I had no idea what was going on, but waved back at him.
A little while passes and traffic moves on and I realised that he was likely trying to tell me I was good to go for the filter. So when I passed him in the bus lane, I gave him another friendly wave and noticed the cab had 2 other passengers all laughing away too. Then I forgot all about it.
A while later, I was fannying around outside the station and saw the lorry again. Que more waving and smiling
This morningAfter cocking up getting out at New Cross Gate, by reading through the station
I decided that I wasn't going to screw myself out of a longer ride, so alighted at Surrey Quays, switched platforms and caught a train back to New Cross and cycled from there!
Had a fun ride. Was passed by a chap on a nice singlespeed who was slightly faster than me. So I queued behind him at a few sets of lights. Even though his acceleration wasn't as good as mine, I hate yoyoing (as you may have noticed!). A while later, perhaps he tired, but I ended up cruising slightly faster than him, and he didn't push past at lights, so all was fine and dandy.
E&C was remarkably pleasant today - I think that having only 2 lanes working is actually an improvement over having 3. Heavier traffic = lower speeds and improved lane discipline.
Had a brown moment caused by one bellend and one monumental bellend. A black cabbie overtook me and almost instantly hit the hazards and dropped anchor. Annoying, but not a huge problem - I dodged into lane 2 slightly sooner than I was planning to.

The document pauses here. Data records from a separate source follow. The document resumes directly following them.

(* ===== verification/Interfaces.v ===== *)
(** * Interfaces to the code that is not in the repository

    The relay fabric is written against third-party crates: [rand],
    [chacha20poly1305], [x25519-dalek], [hkdf], [hex] and [tokio]. Each is a
    type class of operations here, with the documented behaviour the program
    relies on as a second class of laws. Every definition that uses such a
    crate takes the operations as an argument, every theorem that relies on
    its behaviour takes the laws. [Instances] discharges all of them with
    concrete functions. *)
From S2P Require Import Prelude.
From S2P Require Import RustStd.

Open Scope Z_scope.

(** ** Randomness: [rand::RngCore], [rand::seq::SliceRandom] and
    [x25519_dalek::StaticSecret::random_from_rng]

    The generator's state is passed explicitly; [OsRng] is one such state
    threaded through the program. *)
Class Rng (R : Type) : Type := {
  (** [fill_bytes] on a buffer of the given length. *)
  fill_bytes : nat -> R -> bytes * R;
  next_u64 : R -> Z * R;
  shuffle : forall {A : Type}, list A -> R -> list A * R;
  random_secret : R -> bytes * R
}.

Class RngLaws (R : Type) `{Rng R} : Prop := {
  fill_bytes_length n r : length (fill_bytes n r).1 = n;
  next_u64_range r : 0 <= (next_u64 r).1 < 2 ^ 64;
  (** A shuffle permutes the slice. *)
  shuffle_perm {A : Type} (l : list A) r : (shuffle l r).1 ≡ₚ l;
  random_secret_length r : length (random_secret r).1 = 32%nat
}.

(** ** Cryptography: [chacha20poly1305], [x25519_dalek], [hkdf]

    Keys, nonces, secrets and points are their byte strings: [StaticSecret]
    and [PublicKey] wrap 32 bytes, which [from] and [to_bytes]/[as_bytes]
    carry unchanged. *)
Class Crypto : Type := {
  (** [ChaCha20Poly1305::new(key).encrypt(nonce, plaintext)] *)
  aead_encrypt : bytes -> bytes -> bytes -> option bytes;
  (** [ChaCha20Poly1305::new(key).decrypt(nonce, ciphertext)] *)
  aead_decrypt : bytes -> bytes -> bytes -> option bytes;
  (** [PublicKey::from(&secret)] *)
  x25519_public : bytes -> bytes;
  (** [secret.diffie_hellman(&public).to_bytes()] *)
  x25519 : bytes -> bytes -> bytes;
  (** [Hkdf::<Sha256>::new(None, ikm).expand(info, &mut [0u8; n])] *)
  hkdf_sha256 : bytes -> bytes -> nat -> option bytes
}.

Class CryptoLaws `{Crypto} : Prop := {
  (** Encryption only fails on a plaintext beyond the cipher's block
      counter, far above 4 GiB. *)
  aead_encrypt_total k n m : len m < 2 ^ 32 -> is_Some (aead_encrypt k n m);
  (** The tag adds 16 bytes. *)
  aead_encrypt_length k n m c :
    aead_encrypt k n m = Some c -> length c = (length m + 16)%nat;
  aead_decrypt_encrypt k n m c :
    aead_encrypt k n m = Some c -> aead_decrypt k n c = Some m;
  (** The stream cipher and its tag are deterministic, and decryption
      recomputes the tag: what decrypts is what encryption produces. *)
  aead_decrypt_sound k n m c :
    aead_decrypt k n c = Some m -> aead_encrypt k n m = Some c;
  x25519_public_length s : length s = 32%nat -> length (x25519_public s) = 32%nat;
  (** Both ends of a Diffie-Hellman exchange agree. *)
  x25519_comm a b :
    length a = 32%nat -> length b = 32%nat ->
    x25519 a (x25519_public b) = x25519 b (x25519_public a);
  x25519_length s p :
    length s = 32%nat -> length p = 32%nat -> length (x25519 s p) = 32%nat;
  (** HKDF-SHA256 expands to at most 255 blocks of 32 bytes. *)
  hkdf_sha256_ok ikm info n :
    (n <= 255 * 32)%nat -> exists okm, hkdf_sha256 ikm info n = Some okm /\ length okm = n
}.

(** ** Hexadecimal: the [hex] crate

    [hex::encode] yields lowercase digits, two per byte. *)
Class Hex : Type := {
  hex_encode : bytes -> bytes;
  hex_decode : bytes -> option bytes
}.

Definition is_hex_digit (b : byte) : Prop :=
  48 <= byte_to_Z b <= 57 \/ 97 <= byte_to_Z b <= 102.

Class HexLaws `{Hex} : Prop := {
  hex_decode_encode b : hex_decode (hex_encode b) = Some b;
  hex_encode_digits b : Forall is_hex_digit (hex_encode b);
  hex_encode_length b : length (hex_encode b) = (2 * length b)%nat;
  hex_decode_length h b : hex_decode h = Some b -> length h = (2 * length b)%nat
}.

(** ** The network: [tokio::net::TcpStream] and the I/O extension traits

    [W] is the state of the world outside the program, [Conn] a connected
    stream. [inbox w c] is what the peer sends on [c] before it closes,
    [outbox w c] what was accepted for transmission on [c]. *)
Inductive io_error : Type :=
  | UnexpectedEof
  | InvalidData
  | ConnectionError (code : Z).

#[export] Instance io_error_eq_dec : EqDecision io_error.
Proof. solve_decision. Defined.

Abbreviation io_result := (result io_error).

(** Code that acts on the world and may fail with an I/O error: the state
    and the error travel together, and [x <-- m ;; k] is [m.await?]. *)
Definition io (W A : Type) : Type := W -> io_result A * W.

Definition io_ret {W A : Type} (a : A) : io W A := fun w => (Ok a, w).

Definition io_err {W A : Type} (e : io_error) : io W A := fun w => (Err e, w).

Definition io_bind {W A B : Type} (m : io W A) (k : A -> io W B) : io W B :=
  fun w => match m w with
           | (Ok a, w') => k a w'
           | (Err e, w') => (Err e, w')
           end.

Notation "x <-- m ;; k" := (io_bind m (fun x => k))
  (at level 100, m at next level, right associativity) : veil_scope.

Class Net (W Conn : Type) : Type := {
  connect : bytes -> io W Conn;
  read_exact : Conn -> nat -> io W bytes;
  write_all : Conn -> bytes -> io W unit;
  inbox : W -> Conn -> bytes;
  outbox : W -> Conn -> bytes;
  (** The address a stream was opened to. *)
  dialled : Conn -> bytes;
  (** The streams that are open in this process. *)
  live : W -> Conn -> Prop
}.

Class NetLaws (W Conn : Type) `{Net W Conn} : Prop := {
  (** [read_exact] fills the buffer when the peer sends enough, and leaves
      the rest for the next read. *)
  read_exact_ok c n w :
    (n <= length (inbox w c))%nat ->
    exists w', read_exact c n w = (Ok (take n (inbox w c)), w') /\
      inbox w' c = drop n (inbox w c);
  (** Otherwise the stream ends first. *)
  read_exact_eof c n w :
    (length (inbox w c) < n)%nat ->
    exists e w', read_exact c n w = (Err e, w');
  (** A successful [write_all] has handed over the whole buffer. *)
  write_all_ok c bs w w' :
    write_all c bs w = (Ok tt, w') -> outbox w' c = outbox w c ++ bs;
  (** Streams are independent: reading leaves what was sent alone, writing
      leaves what is to be received alone, and neither touches another
      stream or closes one. *)
  read_exact_frame c n w r w' c' :
    read_exact c n w = (r, w') ->
    outbox w' c' = outbox w c' /\ (c' <> c -> inbox w' c' = inbox w c') /\
    (live w c' -> live w' c');
  write_all_frame c bs w r w' c' :
    write_all c bs w = (r, w') ->
    inbox w' c' = inbox w c' /\ (c' <> c -> outbox w' c' = outbox w c') /\
    (live w c' -> live w' c');
  (** Connecting opens a new stream, on which nothing was sent yet. *)
  connect_fresh addr w r w' c' :
    connect addr w = (r, w') -> live w c' ->
    live w' c' /\ inbox w' c' = inbox w c' /\ outbox w' c' = outbox w c' /\ r <> Ok c';
  connect_ok addr w c w' :
    connect addr w = (Ok c, w') -> live w' c /\ outbox w' c = [] /\ dialled c = addr
}.

(** A stream on which a write has failed stays unusable: every later write
    fails too. A failed [write_all] has handed over less than the buffer, and
    writing an empty buffer does not touch the stream. *)
Class StreamBreak (W Conn : Type) : Type := broken : W -> Conn -> Prop.

Class StreamBreakLaws (W Conn : Type) `{Net W Conn} `{StreamBreak W Conn} : Prop := {
  write_all_err c bs w e w' :
    write_all c bs w = (Err e, w') ->
    broken w' c /\ exists k, (k < length bs)%nat /\ outbox w' c = outbox w c ++ take k bs;
  write_all_broken c bs w r w' :
    broken w c -> write_all c bs w = (r, w') ->
    outbox w' c = outbox w c /\ (bs <> [] -> r <> Ok tt);
  (** A broken stream stays so, whatever happens to it or to others. *)
  read_exact_broken c n w r w' c' : read_exact c n w = (r, w') -> broken w c' -> broken w' c';
  write_all_stays_broken c bs w r w' c' : write_all c bs w = (r, w') -> broken w c' -> broken w' c';
  connect_broken addr w r w' c' : connect addr w = (r, w') -> live w c' -> broken w c' -> broken w' c'
}.

(** ** Iteration order of [std::collections::HashMap]

    The order in which [values] visits a map is unspecified: it is some
    permutation of the entries, and every theorem holds for all of them. *)
Class HashOrder : Type := hash_order : forall {A : Type}, list A -> list A.

Class HashOrderLaws `{HashOrder} : Prop :=
  hash_order_perm : forall {A : Type} (l : list A), hash_order l ≡ₚ l.

(** ** Synchronisation: [tokio::sync::Semaphore] and [mpsc::unbounded_channel] *)

(** A counting semaphore: [try_acquire] takes a permit when one is left, and
    dropping the permit returns it. *)
Class Semaphore (S : Type) : Type := {
  sem_new : nat -> S;
  try_acquire : S -> option S;
  release : S -> S;
  available_permits : S -> nat
}.

(** [Semaphore::MAX_PERMITS], [usize::MAX >> 3]; [Semaphore::new] panics above. *)
Definition MAX_PERMITS : Z := 2 ^ 61 - 1.

Definition Semaphore_new {S : Type} `{Semaphore S} (permits : nat) : outcome S :=
  if decide (Z.of_nat permits <= MAX_PERMITS) then Done (sem_new permits) else Panic.

Class SemaphoreLaws (S : Type) `{Semaphore S} : Prop := {
  available_new n : available_permits (sem_new n) = n;
  available_acquire s s' :
    try_acquire s = Some s' -> available_permits s = Datatypes.S (available_permits s');
  available_exhausted s : try_acquire s = None <-> available_permits s = 0%nat;
  available_release s : available_permits (release s) = Datatypes.S (available_permits s)
}.

(** An unbounded channel: a send never blocks and never fails while the
    receiver is open; [ch_sent] is what was sent, in order. *)
Class Channel (Ch : Type) : Type := {
  ch_new : Ch;
  ch_send : bytes -> Ch -> Ch;
  ch_open : Ch -> bool;
  ch_sent : Ch -> list bytes
}.

Class ChannelLaws (Ch : Type) `{Channel Ch} : Prop := {
  ch_new_open : ch_open ch_new = true;
  ch_new_empty : ch_sent ch_new = [];
  ch_send_open b c : ch_open (ch_send b c) = ch_open c;
  ch_sent_send b c :
    ch_sent (ch_send b c) = if ch_open c then ch_sent c ++ [b] else ch_sent c
}.

(** ** Files: [std::fs], and JSON: [serde_json]

    Paths and file contents are strings. *)
Class Fs (W : Type) : Type := {
  read_to_string : bytes -> io W bytes;
  fs_write : bytes -> bytes -> io W unit
}.

Class FsLaws (W : Type) `{Fs W} : Prop := {
  (** What was written is what is read next. *)
  read_after_write path data w w' :
    fs_write path data w = (Ok tt, w') ->
    exists w'', read_to_string path w' = (Ok data, w'')
}.

(** Serialization of a derived type [A], with errors [E]. *)
Class Json (E A : Type) : Type := {
  from_str : bytes -> result E A;
  to_string_pretty : A -> result E bytes
}.

(** Every value of [A] serializes, and the text of a value that satisfies the
    invariants of its field types parses back to the value. *)
Class JsonLaws (E A : Type) (valid : A -> Prop) `{Json E A} : Prop := {
  to_string_pretty_ok a : exists s, to_string_pretty a = Ok s;
  from_str_to_string a s :
    valid a -> to_string_pretty a = Ok s -> from_str s = Ok a
}.

(** ** Listening, time and tasks: [TcpListener::bind], [tokio::time::sleep],
    [tokio::spawn]

    [bind] reserves a local address. While the program sleeps the network goes
    on. Spawning the tasks of a relay hands it to the runtime: [P] is the state
    of its tasks, listening at the first address, its mailbox at the second. *)
Class Listen (W : Type) : Type := { bind : SocketAddr -> io W unit }.

Class Clock (W : Type) : Type := { sleep : Z -> W -> W }.

Class Spawn (W P : Type) : Type := {
  spawn : SocketAddr -> SocketAddr -> P -> W -> W;
  (** What was spawned, as it was then. *)
  spawned : W -> list (SocketAddr * SocketAddr * P)
}.

Class SpawnLaws (W P : Type) `{Spawn W P} : Prop :=
  spawned_spawn a m p w : spawned (spawn a m p w) = spawned w ++ [(a, m, p)].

This was the exact moment that a black cab driver going in the opposite direction (in lane 1, by the way) decided to chuck a u-turn without bothering to check anything at all. He nearly managed to kill a biker in lane 2 on that side of the road, who in turn, nearly killed me by taking evasive action into my lane. She and I stopped with our front wheels about 6" apart, next to the cabbie who'd dropped anchor, looked at each other and did that strained 'holy fuck, we nearly just died' laugh. The taxi driver who had started the whole thing called both she and I a "pair of idiots" and roared off behind the cabbie who'd nearly smooshed the biker. Neither cab picked up a passenger even. Both of the drivers were just operating randomly.

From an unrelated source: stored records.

(* ===== verification/Encryption.v ===== *)
(** * Per-cell encryption: [veil-core/src/crypto/encryption.rs]

    [encrypt_cell] and [decrypt_cell] over the AEAD interface, with the
    length checks of [copy_from_slice]. The theorems give the round trip, the
    fixed wire size, the absence of panics, and that only genuine encryptions
    of well-formed cells are accepted. *)
From S2P Require Import Prelude.
From S2P Require Import Interfaces.
From S2P Require Import Cell.

Definition NONCE_SIZE : nat := 12.
Definition TAG_SIZE : nat := 16.
Definition ENCRYPTED_CELL_SIZE : nat := NONCE_SIZE + CELL_SIZE + TAG_SIZE.

Section encryption.
Context {R : Type} `{Rng R} `{Crypto}.

Definition encrypt_cell (key : bytes) (cell : Cell) (rng : R) :
    outcome (VeilResult bytes) * R :=
  let '(nonce_bytes, rng) := fill_bytes NONCE_SIZE rng in
  let plaintext := to_bytes cell in
  (let!? ciphertext := Done (ok_or (aead_encrypt key nonce_bytes plaintext) EncryptionFailed) in
   let out := zeros ENCRYPTED_CELL_SIZE in
   let out := blit 0 nonce_bytes out in
   let! out := copy_from_slice NONCE_SIZE ENCRYPTED_CELL_SIZE ciphertext out in
   Done (Ok out), rng).

Definition decrypt_cell (key data : bytes) : outcome (VeilResult Cell) :=
  let nonce := take NONCE_SIZE data in
  let ciphertext := drop NONCE_SIZE data in
  let!? plaintext := Done (ok_or (aead_decrypt key nonce ciphertext) DecryptionFailed) in
  let buf := zeros CELL_SIZE in
  let! buf := copy_from_slice 0 CELL_SIZE plaintext buf in
  Done (from_bytes buf).
End encryption.

#[global] Arguments encrypt_cell : simpl never.
#[global] Arguments decrypt_cell : simpl never.

(** ** Lemmas *)

Section lemmas.
Context {R : Type} `{RngLaws R} `{CryptoLaws}.

Lemma aead_decrypt_length k n m c :
  aead_decrypt k n c = Some m -> length c = (length m + TAG_SIZE)%nat.
Proof. intros E%aead_decrypt_sound. by apply aead_encrypt_length in E. Qed.

(** Encryption of a well-formed cell, without its intermediate buffers. *)
Lemma encrypt_cell_eq key c rng :
  wf_cell c ->
  exists ct, aead_encrypt key (fill_bytes NONCE_SIZE rng).1 (to_bytes c) = Some ct /\
    encrypt_cell key c rng =
      (Done (Ok ((fill_bytes NONCE_SIZE rng).1 ++ ct)), (fill_bytes NONCE_SIZE rng).2) /\
    length ct = (CELL_SIZE + TAG_SIZE)%nat.
Proof.
  intros Hc. unfold encrypt_cell.
  pose proof (fill_bytes_length NONCE_SIZE rng) as Hn.
  destruct (fill_bytes NONCE_SIZE rng) as [n r'] eqn:E. cbn [fst snd] in *.
  destruct (aead_encrypt_total key n (to_bytes c)) as [ct Hct].
  { unfold len. rewrite length_to_bytes by done. done. }
  pose proof (aead_encrypt_length _ _ _ _ Hct) as Hl. rewrite length_to_bytes in Hl by done.
  exists ct. split_and!; [done| |done]. rewrite Hct. cbn [ok_or]. f_equal.
  change (zeros ENCRYPTED_CELL_SIZE) with ([] ++ zeros ENCRYPTED_CELL_SIZE).
  rewrite blit_zeros by (done || (rewrite Hn; unfold ENCRYPTED_CELL_SIZE; lia)).
  cbn [app]. unfold copy_from_slice.
  rewrite decide_True by (rewrite length_app, length_zeros, Hl, Hn;
    unfold ENCRYPTED_CELL_SIZE, TAG_SIZE; lia).
  rewrite blit_zeros by (rewrite ?Hl, ?Hn; unfold ENCRYPTED_CELL_SIZE, TAG_SIZE; lia).
  rewrite Hl, Hn. change (zeros _) with (@nil byte). by rewrite app_nil_r.
Qed.

Lemma decrypt_cell_eq key data :
  decrypt_cell key data =
    match aead_decrypt key (take NONCE_SIZE data) (drop NONCE_SIZE data) with
    | None => Done (Err DecryptionFailed)
    | Some m => if decide (length m = CELL_SIZE) then Done (from_bytes m) else Panic
    end.
Proof.
  unfold decrypt_cell.
  destruct (aead_decrypt key _ _) as [m|]; cbn [ok_or]; [|done].
  destruct (decide (length m = CELL_SIZE)) as [Hm|Hm].
  - pose proof (copy_from_slice_all m (zeros CELL_SIZE)) as E.
    rewrite length_zeros in E. by rewrite E.
  - unfold copy_from_slice. rewrite decide_False; [done|]. rewrite length_zeros. lia.
Qed.

Lemma decrypt_encrypt key c rng :
  wf_cell c ->
  exists data, encrypt_cell key c rng = (Done (Ok data), (fill_bytes NONCE_SIZE rng).2) /\
    length data = ENCRYPTED_CELL_SIZE /\ decrypt_cell key data = Done (Ok c).
Proof.
  intros Hc. destruct (encrypt_cell_eq key c rng Hc) as (ct & Hct & -> & Hl).
  pose proof (fill_bytes_length NONCE_SIZE rng) as Hn.
  eexists; split_and!; [done| |].
  - rewrite length_app, Hn, Hl. done.
  - rewrite decrypt_cell_eq, take_app_length', drop_app_length' by done.
    rewrite (aead_decrypt_encrypt _ _ _ _ Hct).
    rewrite decide_True by auto using length_to_bytes. by rewrite parse_serialized.
Qed.

(** Decryption of a buffer of the wire size never panics. *)
Lemma decrypt_cell_cases key data :
  length data = ENCRYPTED_CELL_SIZE ->
  let n := take NONCE_SIZE data in
  let ct := drop NONCE_SIZE data in
  (aead_decrypt key n ct = None /\ decrypt_cell key data = Done (Err DecryptionFailed)) \/
  exists m, aead_decrypt key n ct = Some m /\ length m = CELL_SIZE /\
    decrypt_cell key data = Done (from_bytes m).
Proof.
  intros Hd n ct. rewrite decrypt_cell_eq. fold n ct.
  destruct (aead_decrypt key n ct) as [m|] eqn:E; [right|by left].
  apply aead_decrypt_length in E as Hm. subst ct. rewrite length_drop, Hd in Hm.
  assert (length m = CELL_SIZE) by (unfold ENCRYPTED_CELL_SIZE in Hm; lia).
  exists m. by rewrite decide_True.
Qed.
End lemmas.

(** ** Properties *)

Section properties.
Context {R : Type} `{RngLaws R} `{CryptoLaws}.

(** C27: end-to-end round trip. Encrypting a well-formed cell succeeds without
    panicking, yields exactly 540 bytes whether the cell is data or cover
    traffic, and decrypting them under the same key gives the cell back. *)
Theorem cell_encryption_roundtrip key c rng :
  wf_cell c ->
  exists data, (encrypt_cell key c rng).1 = Done (Ok data) /\
    length data = 540%nat /\ decrypt_cell key data = Done (Ok c).
Proof.
  intros Hc. destruct (decrypt_encrypt key c rng Hc) as (data & -> & ? & ?). by exists data.
Qed.

(** C28: only genuine cells are accepted. Decrypting any 540 bytes never
    panics; when it returns a cell, the bytes are a nonce followed by the
    AEAD encryption under this key and nonce of that cell's serialization,
    and the cell is well formed; and every AEAD failure, whatever its cause,
    is the one error [DecryptionFailed]. *)
Theorem decrypt_cell_genuine key data :
  length data = 540%nat ->
  exists res, decrypt_cell key data = Done res /\
  match res with
  | Ok c => wf_cell c /\ exists ct,
      aead_encrypt key (take NONCE_SIZE data) (to_bytes c) = Some ct /\
      data = take NONCE_SIZE data ++ ct
  | Err e => e = DecryptionFailed \/
      exists m, aead_decrypt key (take NONCE_SIZE data) (drop NONCE_SIZE data) = Some m /\
        from_bytes m = Err e
  end /\
  (aead_decrypt key (take NONCE_SIZE data) (drop NONCE_SIZE data) = None ->
     res = Err DecryptionFailed).
Proof.
  intros Hd. destruct (decrypt_cell_cases key data Hd) as [[E ->]|(m & E & Hm & ->)].
  - eexists; split; [done|]. auto.
  - exists (from_bytes m). split; [done|]. rewrite E. split; [|done].
    destruct (from_bytes m) as [c|e] eqn:Ec; [|eauto].
    destruct (parsed_layout m c Hm Ec) as [Hc Hl]. split; [done|].
    exists (drop NONCE_SIZE data). rewrite take_drop, to_bytes_layout, Hl by done.
    split; [|done]. by apply aead_decrypt_sound.
Qed.
End properties.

Then a bus driver decided to shepherd me back into the gutter where I obviously belong, before running a red light and fucking off.
Hmm... might well push the button and get that GoPro I've been lusting over.
ETA: Aaaand one final thing. I washed my jeans last night. When I got to work this morning, I've picked up a Mystery Stain on the right thigh. Right where you hit yourself if you blow a snot rocket poorly. Except I didn't blow any snot rockets.